(** [New]: the draws for the conversation, the event prefix and, when none is
    given, the session. *)
Definition New (sid mod_ : string) (defaults : SessionDefaults) : Adapter :=
  let given_sid := negb (String.eqb sid EmptyString) in
  {| sessionID := if given_sid then sid else "sess_" ++ drawn 2; convID := "conv_" ++ drawn 0;
     model := if String.eqb mod_ EmptyString then defaultModel else mod_; acfg := defaults;
     eventPrefix := String.substring 0 6 (drawn 1); eventSeq := 0;
     items := ∅; itemByID := ∅; callByID := ∅; callWire := ∅; resps := ∅; respByID := ∅;
     draws := if given_sid then 2%nat else 3%nat |}.

Definition Hello : M (list frame) :=
  let! b := base_ "session.created" in
  let! s := gets (fun a => sessionObject (sessionID a) (model a) (acfg a)) in
  let! b' := base_ "conversation.created" in
  let! c := gets convID in
  ret [(b, sessionEvent s); (b', conversationCreatedEvent c objectConversation)].

(** ** Inbound *)

Definition some_if (s : string) : option string := if String.eqb s EmptyString then None else Some s.

Definition errorFrame (typ code param clientEventID : string) : M frame :=
  let! b := base_ "error" in
  ret (b, errorEvent (MkWireError typ code (some_if param) (some_if clientEventID))).

Definition reject (clientEventID : string) (werr : wireErr) : M (list frame) :=
  let! f := errorFrame typeInvalidReq (we_code werr) (we_param werr) clientEventID in ret [f].

Definition Reject : M (list frame) := reject EmptyString (MkWireErr codeInvalidEvent EmptyString).

(** What is handed to the session: [Post] or [PostAudio]. *)
Inductive posted := PostCmd (cmd : Command) | PostPCM (pcm : list Z).

(** The item.create checks against the tables. *)
Definition resolveCreate (tag : string) (ic : itemCreate) (a : Adapter) : result posted :=
  let spec := ic_spec ic in
  let? call := (if String.eqb (ic_callID ic) EmptyString then Ok 0
                else match callByID a !! ic_callID ic with Some ref => Ok ref | None => invalidValue "item.call_id" end) in
  let? _ := fail_if (negb (String.eqb (Spec_ClientID spec) EmptyString) && is_some (itemByID a !! Spec_ClientID spec))
              (invalidValue "item.id") in
  let? at_ := (if negb (ic_hasPrev ic) then Ok (0, false)
               else if String.eqb (ic_previous ic) "root" then Ok (0, true)
               else match itemByID a !! ic_previous ic with
                    | Some ref => Ok (ref, false)
                    | None => invalidValue "previous_item_id"
                    end) in
  Ok (PostCmd (CmdCreateItem tag
        {| Spec_Role := Spec_Role spec; Spec_Content := Spec_Content spec; Spec_Text := Spec_Text spec;
           Spec_ClientID := Spec_ClientID spec; Spec_CallItem := call |} at_.1 at_.2)).

Definition lookupItem (id : string) (a : Adapter) : result ItemRef :=
  match itemByID a !! id with Some ref => Ok ref | None => invalidValue "item_id" end.
Lemma order_perform_audio e fr a a' : order_ok a -> at_pc a = DrainCommands fr ->
  (alive a = true -> forall env, head (pending_cmds a) = Some env -> fr.1 < env.1) ->
  perform e fr.1 (WAudio fr.2) (set_pc AtTop a) = Some a' -> order_ok a'.
Proof.
  intros [Hn Ho _] Hpc Hlt (s' & Hh & ->)%perform_inv.
  destruct Ho as [Ho|[_ _ [?|?]]]; [|congruence..].
  split; [by apply (numbered_same a); [done|done|left|]| |done]. destruct (alive a) eqn:Hal.
  - left. eapply (ordered_handle a _ (fr.1, WAudio fr.2)); try done; [apply Hn| | |exact (Hlt eq_refl)];
      unfold pending_cmds, pending_audio; simpl; rewrite Hpc; destruct fr; done.
  - right. split; [| |by left].
    + destruct Ho as (rest & Hp & _ & Ha). simpl. rewrite Hp. apply sublist_app; [done|].
      apply singleton_sublist_l. destruct fr as [n pcm]. apply (elem_of_audio_of (n, pcm)). rewrite Ha.
      unfold pending_audio. rewrite Hpc. by left.
    + unfold alive in Hal. apply negb_false_iff in Hal.
      apply grows_handle in Hh. change (negb (is_some (closed s')) = false). by rewrite (grows_closed _ _ Hh) by by apply under_closed.
Qed.

(** A stashed frame numbered before the command in hand is the next of the
    order. *)
Lemma order_drain_audio e env fr a a' : order_ok a -> at_pc a = DrainAudio env -> stashAudio a = Some fr ->
  (env.1 <? fr.1) = false -> perform e fr.1 (WAudio fr.2) (set_stashAudio None a) = Some a' -> order_ok a'.
Proof.
  intros [Hn Ho _] Hpc Hst Hle (s' & Hh & ->)%perform_inv. bool_arith.
  destruct Ho as [Ho|[_ _ [?|?]]]; [|congruence..].
  split; [by apply (numbered_same a); [done|done|left|]| |by simpl; rewrite Hpc]. left.
  assert (Hne : env.1 <> fr.1).
  { destruct Ho as (rest & Hp & Hc & Ha). apply (pending_ne rest).
    - pose proof (n_sorted _ Hn) as Hs. rewrite Hp in Hs. by eapply increasing_app_r.
    - rewrite Hc. unfold pending_cmds. rewrite Hpc. by left.
    - rewrite Ha. unfold pending_audio. rewrite Hpc, Hst. by left. }
  eapply (ordered_handle a _ (fr.1, WAudio fr.2)); try done; [apply Hn|..];
    unfold pending_cmds, pending_audio; simpl; rewrite Hpc, ?Hst; try by destruct fr.
  simpl. intros ? [= <-]. lia.
Qed.

Lemma order_drain_cmds e fr env a a' : order_ok a -> at_pc a = DrainCommands fr -> stashCmd a = Some env ->
  (fr.1 <? env.1) = false -> perform e env.1 (WCmd env.2) (set_stashCmd None a) = Some a' -> order_ok a'.
Proof.
  intros [Hn Ho _] Hpc Hst Hle (s' & Hh & ->)%perform_inv. bool_arith.
  destruct Ho as [Ho|[_ _ [?|?]]]; [|congruence..].
  split; [by apply (numbered_same a); [done|done|left|]| |by simpl; rewrite Hpc]. left.
  assert (Hne : env.1 <> fr.1).
  { destruct Ho as (rest & Hp & Hc & Ha). apply (pending_ne rest).
    - pose proof (n_sorted _ Hn) as Hs. rewrite Hp in Hs. by eapply increasing_app_r.
    - rewrite Hc. unfold pending_cmds. rewrite Hpc, Hst. by left.
    - rewrite Ha. unfold pending_audio. rewrite Hpc. by left. }
  eapply (ordered_handle a _ (env.1, WCmd env.2)); try done; [apply Hn|..];
    unfold pending_cmds, pending_audio; simpl; rewrite Hpc, ?Hst; try by destruct env.
  simpl. intros ? [= <-]. lia.
Qed.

########################################

INSTRUCTIONS TO FOLLOW »
Please go over the data above and copy each line with "result" in it.

TASK SOLUTION »
Definition resolveCreate (tag : string) (ic : itemCreate) (a : Adapter) : result posted :=
Definition lookupItem (id : string) (a : Adapter) : result ItemRef :=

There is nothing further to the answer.